Listed entries Start Marker

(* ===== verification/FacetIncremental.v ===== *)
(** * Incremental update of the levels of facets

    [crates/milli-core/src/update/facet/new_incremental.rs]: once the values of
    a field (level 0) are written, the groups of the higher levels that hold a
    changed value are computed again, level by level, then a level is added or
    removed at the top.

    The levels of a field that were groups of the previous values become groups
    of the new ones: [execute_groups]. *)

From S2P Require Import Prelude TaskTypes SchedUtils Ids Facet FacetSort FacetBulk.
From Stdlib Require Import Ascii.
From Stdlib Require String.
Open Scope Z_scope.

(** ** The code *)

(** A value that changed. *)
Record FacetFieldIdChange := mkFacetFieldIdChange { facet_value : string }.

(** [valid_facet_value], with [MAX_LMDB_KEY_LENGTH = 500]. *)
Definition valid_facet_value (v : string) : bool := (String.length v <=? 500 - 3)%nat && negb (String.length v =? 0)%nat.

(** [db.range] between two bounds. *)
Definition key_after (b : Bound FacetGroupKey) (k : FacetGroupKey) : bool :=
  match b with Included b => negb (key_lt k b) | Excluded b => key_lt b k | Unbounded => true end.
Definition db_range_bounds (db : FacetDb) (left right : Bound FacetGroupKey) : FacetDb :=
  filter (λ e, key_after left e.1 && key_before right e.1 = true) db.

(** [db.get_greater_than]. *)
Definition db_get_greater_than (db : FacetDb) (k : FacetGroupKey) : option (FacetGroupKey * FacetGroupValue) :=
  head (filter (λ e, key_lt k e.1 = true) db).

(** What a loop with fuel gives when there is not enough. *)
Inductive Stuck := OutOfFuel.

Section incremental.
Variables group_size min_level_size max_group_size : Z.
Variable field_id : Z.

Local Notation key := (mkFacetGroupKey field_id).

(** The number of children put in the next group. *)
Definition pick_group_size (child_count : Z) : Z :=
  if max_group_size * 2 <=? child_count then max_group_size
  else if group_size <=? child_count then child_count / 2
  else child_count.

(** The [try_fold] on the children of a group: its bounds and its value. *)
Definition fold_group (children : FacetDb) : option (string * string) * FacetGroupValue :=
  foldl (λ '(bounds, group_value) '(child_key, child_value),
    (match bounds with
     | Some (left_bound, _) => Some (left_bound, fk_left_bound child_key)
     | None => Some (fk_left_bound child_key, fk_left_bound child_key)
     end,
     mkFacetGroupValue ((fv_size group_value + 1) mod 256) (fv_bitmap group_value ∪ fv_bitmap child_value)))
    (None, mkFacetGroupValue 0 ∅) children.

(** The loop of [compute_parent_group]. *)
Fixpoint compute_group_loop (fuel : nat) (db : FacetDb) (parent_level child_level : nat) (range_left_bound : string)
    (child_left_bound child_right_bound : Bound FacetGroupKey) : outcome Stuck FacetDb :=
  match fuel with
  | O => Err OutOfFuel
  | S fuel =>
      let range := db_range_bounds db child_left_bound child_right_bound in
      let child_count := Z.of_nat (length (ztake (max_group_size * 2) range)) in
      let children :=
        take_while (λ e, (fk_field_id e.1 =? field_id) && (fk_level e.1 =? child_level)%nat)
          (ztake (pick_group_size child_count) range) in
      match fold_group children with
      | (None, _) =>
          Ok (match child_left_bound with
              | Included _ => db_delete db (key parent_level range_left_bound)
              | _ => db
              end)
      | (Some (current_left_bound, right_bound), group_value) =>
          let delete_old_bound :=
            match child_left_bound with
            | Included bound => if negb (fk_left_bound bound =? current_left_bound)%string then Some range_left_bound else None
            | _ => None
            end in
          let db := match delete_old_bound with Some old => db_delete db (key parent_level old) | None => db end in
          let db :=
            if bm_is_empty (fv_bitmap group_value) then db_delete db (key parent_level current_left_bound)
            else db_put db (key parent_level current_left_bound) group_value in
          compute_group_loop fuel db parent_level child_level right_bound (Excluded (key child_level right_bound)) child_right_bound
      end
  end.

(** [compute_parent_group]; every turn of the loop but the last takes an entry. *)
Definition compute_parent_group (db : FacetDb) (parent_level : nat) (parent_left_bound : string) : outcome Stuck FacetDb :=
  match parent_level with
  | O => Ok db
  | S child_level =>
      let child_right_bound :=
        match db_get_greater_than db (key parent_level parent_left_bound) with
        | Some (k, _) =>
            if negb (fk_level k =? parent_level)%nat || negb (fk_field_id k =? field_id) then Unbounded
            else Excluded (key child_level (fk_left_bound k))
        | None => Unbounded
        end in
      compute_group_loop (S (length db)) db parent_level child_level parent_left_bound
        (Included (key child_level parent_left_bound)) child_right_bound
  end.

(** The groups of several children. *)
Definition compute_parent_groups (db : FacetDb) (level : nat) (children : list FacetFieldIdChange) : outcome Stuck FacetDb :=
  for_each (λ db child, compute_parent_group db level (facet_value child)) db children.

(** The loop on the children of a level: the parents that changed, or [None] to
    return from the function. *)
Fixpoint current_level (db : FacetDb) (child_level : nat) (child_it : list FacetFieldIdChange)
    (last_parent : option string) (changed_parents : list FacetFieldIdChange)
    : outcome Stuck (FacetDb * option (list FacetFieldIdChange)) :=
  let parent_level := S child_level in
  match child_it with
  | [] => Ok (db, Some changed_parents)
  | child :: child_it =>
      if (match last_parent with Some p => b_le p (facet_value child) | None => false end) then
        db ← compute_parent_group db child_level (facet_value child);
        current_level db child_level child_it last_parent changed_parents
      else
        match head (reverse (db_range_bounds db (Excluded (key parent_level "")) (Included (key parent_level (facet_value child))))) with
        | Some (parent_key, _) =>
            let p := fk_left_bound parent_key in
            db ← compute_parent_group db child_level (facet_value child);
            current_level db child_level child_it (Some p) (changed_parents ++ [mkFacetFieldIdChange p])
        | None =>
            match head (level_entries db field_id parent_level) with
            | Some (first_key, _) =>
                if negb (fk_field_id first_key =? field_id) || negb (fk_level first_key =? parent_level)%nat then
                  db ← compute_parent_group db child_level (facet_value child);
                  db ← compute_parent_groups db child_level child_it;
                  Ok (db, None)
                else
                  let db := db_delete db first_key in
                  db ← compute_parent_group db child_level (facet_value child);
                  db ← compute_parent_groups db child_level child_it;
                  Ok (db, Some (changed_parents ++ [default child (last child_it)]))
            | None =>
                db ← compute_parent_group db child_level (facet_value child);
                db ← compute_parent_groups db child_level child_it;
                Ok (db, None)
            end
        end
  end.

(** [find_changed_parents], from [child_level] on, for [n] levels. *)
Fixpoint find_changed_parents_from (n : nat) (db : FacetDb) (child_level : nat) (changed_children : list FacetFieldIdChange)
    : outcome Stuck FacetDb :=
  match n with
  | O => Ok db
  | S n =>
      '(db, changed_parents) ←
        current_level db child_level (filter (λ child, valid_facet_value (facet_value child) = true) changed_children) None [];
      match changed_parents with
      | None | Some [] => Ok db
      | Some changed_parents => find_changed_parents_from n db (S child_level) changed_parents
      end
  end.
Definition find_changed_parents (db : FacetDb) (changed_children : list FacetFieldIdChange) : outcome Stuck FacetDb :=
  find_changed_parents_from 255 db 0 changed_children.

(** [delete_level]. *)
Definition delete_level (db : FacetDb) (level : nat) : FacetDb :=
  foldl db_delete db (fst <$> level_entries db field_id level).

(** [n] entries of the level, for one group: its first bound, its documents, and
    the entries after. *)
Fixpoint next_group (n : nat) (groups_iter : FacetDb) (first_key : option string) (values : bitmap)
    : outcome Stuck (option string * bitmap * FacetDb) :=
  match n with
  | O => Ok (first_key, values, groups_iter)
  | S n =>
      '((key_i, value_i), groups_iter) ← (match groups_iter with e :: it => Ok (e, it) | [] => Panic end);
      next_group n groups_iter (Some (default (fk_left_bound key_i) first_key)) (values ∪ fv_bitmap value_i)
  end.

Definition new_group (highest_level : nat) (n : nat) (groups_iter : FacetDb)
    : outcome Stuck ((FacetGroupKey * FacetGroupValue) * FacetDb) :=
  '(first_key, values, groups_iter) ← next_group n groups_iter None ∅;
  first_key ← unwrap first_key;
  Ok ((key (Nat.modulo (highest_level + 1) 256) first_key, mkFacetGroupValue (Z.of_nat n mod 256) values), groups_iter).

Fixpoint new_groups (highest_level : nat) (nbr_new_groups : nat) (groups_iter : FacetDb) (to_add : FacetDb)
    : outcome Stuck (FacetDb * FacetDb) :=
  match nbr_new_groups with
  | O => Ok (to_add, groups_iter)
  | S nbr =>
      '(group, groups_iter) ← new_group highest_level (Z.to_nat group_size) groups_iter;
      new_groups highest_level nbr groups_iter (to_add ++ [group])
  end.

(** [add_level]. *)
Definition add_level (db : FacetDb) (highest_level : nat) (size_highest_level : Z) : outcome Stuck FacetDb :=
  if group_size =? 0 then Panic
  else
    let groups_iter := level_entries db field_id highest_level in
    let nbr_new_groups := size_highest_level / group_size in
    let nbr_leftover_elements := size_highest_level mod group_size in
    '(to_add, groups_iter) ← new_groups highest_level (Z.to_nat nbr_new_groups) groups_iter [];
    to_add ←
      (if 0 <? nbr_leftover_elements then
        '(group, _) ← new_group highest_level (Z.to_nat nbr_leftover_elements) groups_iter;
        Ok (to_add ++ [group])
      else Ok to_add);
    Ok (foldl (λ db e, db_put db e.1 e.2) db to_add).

Listed entries End Marker

* [Work required]: Reproduce the entries exactly, starting at their first line and stopping after the line with "removed at the top.".

* [Task solution]:
(* ===== verification/FacetIncremental.v ===== *)
(** * Incremental update of the levels of facets

    [crates/milli-core/src/update/facet/new_incremental.rs]: once the values of
    a field (level 0) are written, the groups of the higher levels that hold a
    changed value are computed again, level by level, then a level is added or
    removed at the top.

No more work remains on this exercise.